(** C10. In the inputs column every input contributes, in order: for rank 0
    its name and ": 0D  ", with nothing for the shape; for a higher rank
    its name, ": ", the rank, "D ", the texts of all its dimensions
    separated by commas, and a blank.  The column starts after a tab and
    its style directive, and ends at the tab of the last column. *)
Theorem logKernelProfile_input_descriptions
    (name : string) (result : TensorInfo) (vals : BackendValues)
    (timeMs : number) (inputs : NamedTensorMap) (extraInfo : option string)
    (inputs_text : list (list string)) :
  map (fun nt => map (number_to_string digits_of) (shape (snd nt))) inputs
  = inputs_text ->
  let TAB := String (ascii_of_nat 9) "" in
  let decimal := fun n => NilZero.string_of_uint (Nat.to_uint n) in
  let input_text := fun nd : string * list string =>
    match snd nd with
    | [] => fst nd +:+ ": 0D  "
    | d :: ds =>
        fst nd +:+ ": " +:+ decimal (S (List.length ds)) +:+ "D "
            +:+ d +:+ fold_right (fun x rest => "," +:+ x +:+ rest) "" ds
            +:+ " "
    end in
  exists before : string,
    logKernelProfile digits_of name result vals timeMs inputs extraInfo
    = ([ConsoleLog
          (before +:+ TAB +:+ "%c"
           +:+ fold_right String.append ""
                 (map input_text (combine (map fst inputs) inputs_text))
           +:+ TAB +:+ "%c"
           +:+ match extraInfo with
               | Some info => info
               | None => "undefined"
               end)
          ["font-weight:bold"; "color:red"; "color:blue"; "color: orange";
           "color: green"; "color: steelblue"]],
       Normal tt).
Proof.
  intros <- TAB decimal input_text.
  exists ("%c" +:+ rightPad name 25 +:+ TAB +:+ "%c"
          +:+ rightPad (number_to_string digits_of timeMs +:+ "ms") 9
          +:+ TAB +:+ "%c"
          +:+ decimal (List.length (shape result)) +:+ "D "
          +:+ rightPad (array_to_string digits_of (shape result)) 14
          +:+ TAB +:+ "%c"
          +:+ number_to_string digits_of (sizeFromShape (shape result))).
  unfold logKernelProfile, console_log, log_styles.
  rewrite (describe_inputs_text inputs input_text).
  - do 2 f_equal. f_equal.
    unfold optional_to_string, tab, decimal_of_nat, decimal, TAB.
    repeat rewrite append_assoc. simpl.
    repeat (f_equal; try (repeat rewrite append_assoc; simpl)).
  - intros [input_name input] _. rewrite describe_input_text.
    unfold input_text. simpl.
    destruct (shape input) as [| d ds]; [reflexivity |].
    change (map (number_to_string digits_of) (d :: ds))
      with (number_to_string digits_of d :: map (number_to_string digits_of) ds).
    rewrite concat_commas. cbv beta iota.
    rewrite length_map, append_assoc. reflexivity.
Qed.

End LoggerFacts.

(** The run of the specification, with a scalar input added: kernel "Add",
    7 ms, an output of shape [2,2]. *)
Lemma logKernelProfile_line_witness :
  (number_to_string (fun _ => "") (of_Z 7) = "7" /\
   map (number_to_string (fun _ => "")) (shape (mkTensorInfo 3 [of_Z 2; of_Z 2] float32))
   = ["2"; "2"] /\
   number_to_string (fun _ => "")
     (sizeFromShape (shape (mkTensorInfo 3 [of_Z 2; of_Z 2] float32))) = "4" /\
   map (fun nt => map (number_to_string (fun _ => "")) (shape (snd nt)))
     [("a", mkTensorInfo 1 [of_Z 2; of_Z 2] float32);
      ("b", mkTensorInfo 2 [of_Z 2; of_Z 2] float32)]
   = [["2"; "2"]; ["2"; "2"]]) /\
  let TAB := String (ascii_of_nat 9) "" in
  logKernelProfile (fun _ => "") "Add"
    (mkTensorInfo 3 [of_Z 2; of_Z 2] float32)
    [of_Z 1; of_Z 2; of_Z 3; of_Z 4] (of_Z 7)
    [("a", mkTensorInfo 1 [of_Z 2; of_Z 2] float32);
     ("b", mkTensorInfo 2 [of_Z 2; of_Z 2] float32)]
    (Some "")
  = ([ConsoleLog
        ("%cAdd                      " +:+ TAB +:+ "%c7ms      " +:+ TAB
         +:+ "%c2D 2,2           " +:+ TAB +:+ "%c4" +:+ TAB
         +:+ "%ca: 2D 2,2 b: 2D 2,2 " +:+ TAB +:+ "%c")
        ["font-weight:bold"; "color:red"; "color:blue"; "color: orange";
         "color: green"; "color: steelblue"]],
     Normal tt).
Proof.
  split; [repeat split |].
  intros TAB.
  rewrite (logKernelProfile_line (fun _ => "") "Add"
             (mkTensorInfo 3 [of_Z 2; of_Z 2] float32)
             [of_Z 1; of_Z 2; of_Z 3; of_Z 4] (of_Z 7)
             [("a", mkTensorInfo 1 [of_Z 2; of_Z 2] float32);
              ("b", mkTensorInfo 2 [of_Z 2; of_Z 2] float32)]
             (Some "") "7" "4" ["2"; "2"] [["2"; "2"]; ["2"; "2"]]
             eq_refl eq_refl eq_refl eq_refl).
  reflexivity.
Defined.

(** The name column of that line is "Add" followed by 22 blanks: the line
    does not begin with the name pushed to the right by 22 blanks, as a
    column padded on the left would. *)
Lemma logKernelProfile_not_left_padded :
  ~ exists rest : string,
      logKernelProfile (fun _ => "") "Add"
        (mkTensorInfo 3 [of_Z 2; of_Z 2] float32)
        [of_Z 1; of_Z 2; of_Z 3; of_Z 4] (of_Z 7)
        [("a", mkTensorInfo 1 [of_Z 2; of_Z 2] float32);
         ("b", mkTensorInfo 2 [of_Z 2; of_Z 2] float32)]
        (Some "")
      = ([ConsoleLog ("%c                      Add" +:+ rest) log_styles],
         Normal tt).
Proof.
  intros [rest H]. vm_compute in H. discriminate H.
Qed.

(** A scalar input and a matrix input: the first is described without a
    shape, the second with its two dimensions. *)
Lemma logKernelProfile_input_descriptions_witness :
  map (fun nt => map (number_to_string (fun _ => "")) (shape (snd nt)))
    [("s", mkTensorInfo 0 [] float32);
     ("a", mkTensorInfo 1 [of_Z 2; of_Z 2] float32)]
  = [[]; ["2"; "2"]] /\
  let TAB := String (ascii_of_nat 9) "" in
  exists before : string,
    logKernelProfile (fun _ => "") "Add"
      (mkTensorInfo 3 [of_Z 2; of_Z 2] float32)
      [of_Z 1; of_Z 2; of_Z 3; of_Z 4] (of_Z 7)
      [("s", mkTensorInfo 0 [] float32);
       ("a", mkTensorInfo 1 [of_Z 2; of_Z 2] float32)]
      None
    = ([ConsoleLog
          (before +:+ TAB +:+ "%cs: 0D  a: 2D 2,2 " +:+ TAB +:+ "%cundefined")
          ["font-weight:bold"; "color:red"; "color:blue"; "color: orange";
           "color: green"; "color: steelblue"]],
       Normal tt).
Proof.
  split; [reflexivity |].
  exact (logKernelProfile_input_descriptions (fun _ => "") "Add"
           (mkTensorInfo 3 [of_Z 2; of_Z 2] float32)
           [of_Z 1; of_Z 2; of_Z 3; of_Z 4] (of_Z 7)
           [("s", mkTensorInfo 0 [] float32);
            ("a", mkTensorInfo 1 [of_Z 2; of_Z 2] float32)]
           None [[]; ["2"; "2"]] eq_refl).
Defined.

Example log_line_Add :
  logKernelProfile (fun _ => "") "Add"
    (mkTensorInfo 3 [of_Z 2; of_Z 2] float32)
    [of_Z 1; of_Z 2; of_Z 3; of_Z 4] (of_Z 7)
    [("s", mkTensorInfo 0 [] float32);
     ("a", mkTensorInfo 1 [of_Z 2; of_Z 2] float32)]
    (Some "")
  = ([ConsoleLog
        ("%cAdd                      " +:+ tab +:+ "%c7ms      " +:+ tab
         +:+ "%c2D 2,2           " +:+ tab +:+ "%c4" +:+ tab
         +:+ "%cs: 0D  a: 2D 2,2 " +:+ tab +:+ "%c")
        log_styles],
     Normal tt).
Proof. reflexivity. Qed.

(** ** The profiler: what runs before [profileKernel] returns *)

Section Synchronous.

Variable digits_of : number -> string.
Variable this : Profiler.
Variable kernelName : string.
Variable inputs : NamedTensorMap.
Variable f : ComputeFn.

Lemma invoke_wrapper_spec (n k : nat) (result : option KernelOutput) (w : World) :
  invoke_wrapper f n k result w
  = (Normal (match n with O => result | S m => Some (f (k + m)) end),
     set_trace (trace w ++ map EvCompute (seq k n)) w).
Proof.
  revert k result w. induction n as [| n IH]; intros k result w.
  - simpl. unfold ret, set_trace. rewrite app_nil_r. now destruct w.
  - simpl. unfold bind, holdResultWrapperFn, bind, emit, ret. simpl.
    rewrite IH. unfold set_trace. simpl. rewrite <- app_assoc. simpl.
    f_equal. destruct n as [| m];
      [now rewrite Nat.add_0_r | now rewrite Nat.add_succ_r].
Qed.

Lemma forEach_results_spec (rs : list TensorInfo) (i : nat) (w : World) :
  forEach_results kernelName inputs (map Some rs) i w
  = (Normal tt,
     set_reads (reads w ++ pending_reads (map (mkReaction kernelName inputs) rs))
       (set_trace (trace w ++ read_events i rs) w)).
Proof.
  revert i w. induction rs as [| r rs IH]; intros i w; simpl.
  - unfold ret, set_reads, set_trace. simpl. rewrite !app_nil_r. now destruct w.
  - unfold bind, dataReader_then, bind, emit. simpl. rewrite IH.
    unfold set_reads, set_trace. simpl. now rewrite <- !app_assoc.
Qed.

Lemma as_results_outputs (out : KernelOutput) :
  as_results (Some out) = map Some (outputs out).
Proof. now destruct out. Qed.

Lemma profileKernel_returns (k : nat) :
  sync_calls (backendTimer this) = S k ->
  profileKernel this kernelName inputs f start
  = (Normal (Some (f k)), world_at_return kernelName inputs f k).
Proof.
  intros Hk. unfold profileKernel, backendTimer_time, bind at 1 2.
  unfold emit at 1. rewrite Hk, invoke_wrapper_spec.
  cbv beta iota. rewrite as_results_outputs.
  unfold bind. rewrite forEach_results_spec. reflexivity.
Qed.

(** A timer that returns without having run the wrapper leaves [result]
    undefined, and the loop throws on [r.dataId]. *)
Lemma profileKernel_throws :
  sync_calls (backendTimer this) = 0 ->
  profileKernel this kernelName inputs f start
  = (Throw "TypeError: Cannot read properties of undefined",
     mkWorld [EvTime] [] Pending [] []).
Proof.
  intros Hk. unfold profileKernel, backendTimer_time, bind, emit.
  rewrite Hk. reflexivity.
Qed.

┄┄┄┄┄┄

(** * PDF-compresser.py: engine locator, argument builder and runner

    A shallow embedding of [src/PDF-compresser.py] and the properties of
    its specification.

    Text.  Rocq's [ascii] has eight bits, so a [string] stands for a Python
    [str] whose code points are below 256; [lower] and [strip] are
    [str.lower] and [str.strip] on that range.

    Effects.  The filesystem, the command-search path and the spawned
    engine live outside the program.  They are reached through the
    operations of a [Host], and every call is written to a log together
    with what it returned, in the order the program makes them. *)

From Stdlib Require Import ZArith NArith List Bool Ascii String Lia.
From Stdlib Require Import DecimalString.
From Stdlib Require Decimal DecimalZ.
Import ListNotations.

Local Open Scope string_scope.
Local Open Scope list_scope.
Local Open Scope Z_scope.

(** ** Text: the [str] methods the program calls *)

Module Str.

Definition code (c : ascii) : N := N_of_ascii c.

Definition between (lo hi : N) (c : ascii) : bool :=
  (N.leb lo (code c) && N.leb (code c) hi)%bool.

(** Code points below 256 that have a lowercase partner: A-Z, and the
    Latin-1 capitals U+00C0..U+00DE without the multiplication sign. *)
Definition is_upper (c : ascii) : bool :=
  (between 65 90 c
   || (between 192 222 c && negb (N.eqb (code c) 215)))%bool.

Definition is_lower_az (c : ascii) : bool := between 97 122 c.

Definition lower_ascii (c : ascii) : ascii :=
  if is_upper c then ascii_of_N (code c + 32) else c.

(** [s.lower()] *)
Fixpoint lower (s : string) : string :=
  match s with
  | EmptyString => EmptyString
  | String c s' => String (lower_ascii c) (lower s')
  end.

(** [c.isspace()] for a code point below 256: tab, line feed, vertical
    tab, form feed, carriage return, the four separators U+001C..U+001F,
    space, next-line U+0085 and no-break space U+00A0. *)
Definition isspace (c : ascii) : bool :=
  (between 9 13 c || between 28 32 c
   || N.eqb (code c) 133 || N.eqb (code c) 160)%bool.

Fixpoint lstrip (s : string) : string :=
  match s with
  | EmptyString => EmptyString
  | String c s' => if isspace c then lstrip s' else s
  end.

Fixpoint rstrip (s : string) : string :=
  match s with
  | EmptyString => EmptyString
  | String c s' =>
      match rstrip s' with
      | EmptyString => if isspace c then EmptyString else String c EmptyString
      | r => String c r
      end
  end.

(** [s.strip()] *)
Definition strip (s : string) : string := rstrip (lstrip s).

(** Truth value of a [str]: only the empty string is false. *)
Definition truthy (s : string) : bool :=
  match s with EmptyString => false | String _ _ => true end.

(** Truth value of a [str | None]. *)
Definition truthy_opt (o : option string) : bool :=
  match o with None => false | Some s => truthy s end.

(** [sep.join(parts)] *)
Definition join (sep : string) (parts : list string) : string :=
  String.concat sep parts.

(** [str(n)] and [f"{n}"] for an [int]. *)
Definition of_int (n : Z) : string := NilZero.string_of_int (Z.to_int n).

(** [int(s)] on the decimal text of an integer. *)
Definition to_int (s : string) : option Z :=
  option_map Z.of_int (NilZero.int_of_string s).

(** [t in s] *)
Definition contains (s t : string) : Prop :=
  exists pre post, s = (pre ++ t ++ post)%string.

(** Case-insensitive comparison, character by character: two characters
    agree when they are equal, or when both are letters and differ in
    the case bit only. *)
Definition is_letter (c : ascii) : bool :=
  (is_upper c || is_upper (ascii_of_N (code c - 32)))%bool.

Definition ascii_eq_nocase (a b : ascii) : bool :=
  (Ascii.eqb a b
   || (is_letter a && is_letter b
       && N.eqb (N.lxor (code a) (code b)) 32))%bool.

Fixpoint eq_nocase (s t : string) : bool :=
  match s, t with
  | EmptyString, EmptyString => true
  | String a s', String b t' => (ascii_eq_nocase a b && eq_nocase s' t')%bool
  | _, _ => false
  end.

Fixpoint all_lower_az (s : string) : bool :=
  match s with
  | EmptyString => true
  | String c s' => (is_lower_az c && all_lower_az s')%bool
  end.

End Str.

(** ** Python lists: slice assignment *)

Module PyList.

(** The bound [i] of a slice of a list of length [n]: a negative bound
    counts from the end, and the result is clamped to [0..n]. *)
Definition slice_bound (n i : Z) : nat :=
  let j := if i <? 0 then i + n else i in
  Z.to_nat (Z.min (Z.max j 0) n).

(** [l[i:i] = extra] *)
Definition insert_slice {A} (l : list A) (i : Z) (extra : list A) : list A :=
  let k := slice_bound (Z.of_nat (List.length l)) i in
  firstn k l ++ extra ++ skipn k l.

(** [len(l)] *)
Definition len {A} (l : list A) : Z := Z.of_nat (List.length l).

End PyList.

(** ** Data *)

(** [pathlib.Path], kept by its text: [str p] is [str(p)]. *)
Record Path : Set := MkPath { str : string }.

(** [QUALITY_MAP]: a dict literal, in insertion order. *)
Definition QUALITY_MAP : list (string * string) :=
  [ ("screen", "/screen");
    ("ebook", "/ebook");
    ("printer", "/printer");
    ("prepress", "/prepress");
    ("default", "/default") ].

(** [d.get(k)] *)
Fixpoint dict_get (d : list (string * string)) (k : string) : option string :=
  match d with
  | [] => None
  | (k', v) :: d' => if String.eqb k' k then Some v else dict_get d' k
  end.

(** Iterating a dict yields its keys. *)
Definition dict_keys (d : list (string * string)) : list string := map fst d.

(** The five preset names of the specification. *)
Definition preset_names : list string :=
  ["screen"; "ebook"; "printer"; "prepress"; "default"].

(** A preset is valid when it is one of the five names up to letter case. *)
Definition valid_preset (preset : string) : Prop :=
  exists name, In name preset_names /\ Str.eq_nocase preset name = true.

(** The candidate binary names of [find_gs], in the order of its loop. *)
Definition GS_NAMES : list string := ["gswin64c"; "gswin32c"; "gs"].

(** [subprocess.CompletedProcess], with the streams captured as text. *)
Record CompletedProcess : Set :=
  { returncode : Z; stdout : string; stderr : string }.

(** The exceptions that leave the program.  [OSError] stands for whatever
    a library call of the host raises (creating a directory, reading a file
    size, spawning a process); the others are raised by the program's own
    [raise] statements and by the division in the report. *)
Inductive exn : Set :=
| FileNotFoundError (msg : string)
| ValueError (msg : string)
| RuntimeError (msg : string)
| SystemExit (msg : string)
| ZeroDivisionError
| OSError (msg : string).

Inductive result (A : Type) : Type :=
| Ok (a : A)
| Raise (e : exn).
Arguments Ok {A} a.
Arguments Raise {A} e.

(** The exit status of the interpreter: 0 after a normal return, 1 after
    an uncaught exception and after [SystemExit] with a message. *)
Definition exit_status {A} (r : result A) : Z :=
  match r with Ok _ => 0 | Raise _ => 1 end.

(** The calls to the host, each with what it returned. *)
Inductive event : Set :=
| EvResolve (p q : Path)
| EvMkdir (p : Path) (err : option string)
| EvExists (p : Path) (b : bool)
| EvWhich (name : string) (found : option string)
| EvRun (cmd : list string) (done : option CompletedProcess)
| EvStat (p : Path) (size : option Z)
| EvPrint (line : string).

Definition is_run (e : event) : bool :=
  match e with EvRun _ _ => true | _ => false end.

┄┄┄┄┄┄

_REQUIRED WORK_: The reply should hold only the lines of the listing above starting at the line containing "(** A preset" and ending at the line containing "Raise (e : exn).", exactly as written.

_SOLUTION FOR THIS EXERCISE_:
(** A preset is valid when it is one of the five names up to letter case. *)
Definition valid_preset (preset : string) : Prop :=
  exists name, In name preset_names /\ Str.eq_nocase preset name = true.

(** The candidate binary names of [find_gs], in the order of its loop. *)
Definition GS_NAMES : list string := ["gswin64c"; "gswin32c"; "gs"].

(** [subprocess.CompletedProcess], with the streams captured as text. *)
Record CompletedProcess : Set :=
  { returncode : Z; stdout : string; stderr : string }.

(** The exceptions that leave the program.  [OSError] stands for whatever
    a library call of the host raises (creating a directory, reading a file
    size, spawning a process); the others are raised by the program's own
    [raise] statements and by the division in the report. *)
Inductive exn : Set :=
| FileNotFoundError (msg : string)
| ValueError (msg : string)
| RuntimeError (msg : string)
| SystemExit (msg : string)
| ZeroDivisionError
| OSError (msg : string).

Inductive result (A : Type) : Type :=
| Ok (a : A)
| Raise (e : exn).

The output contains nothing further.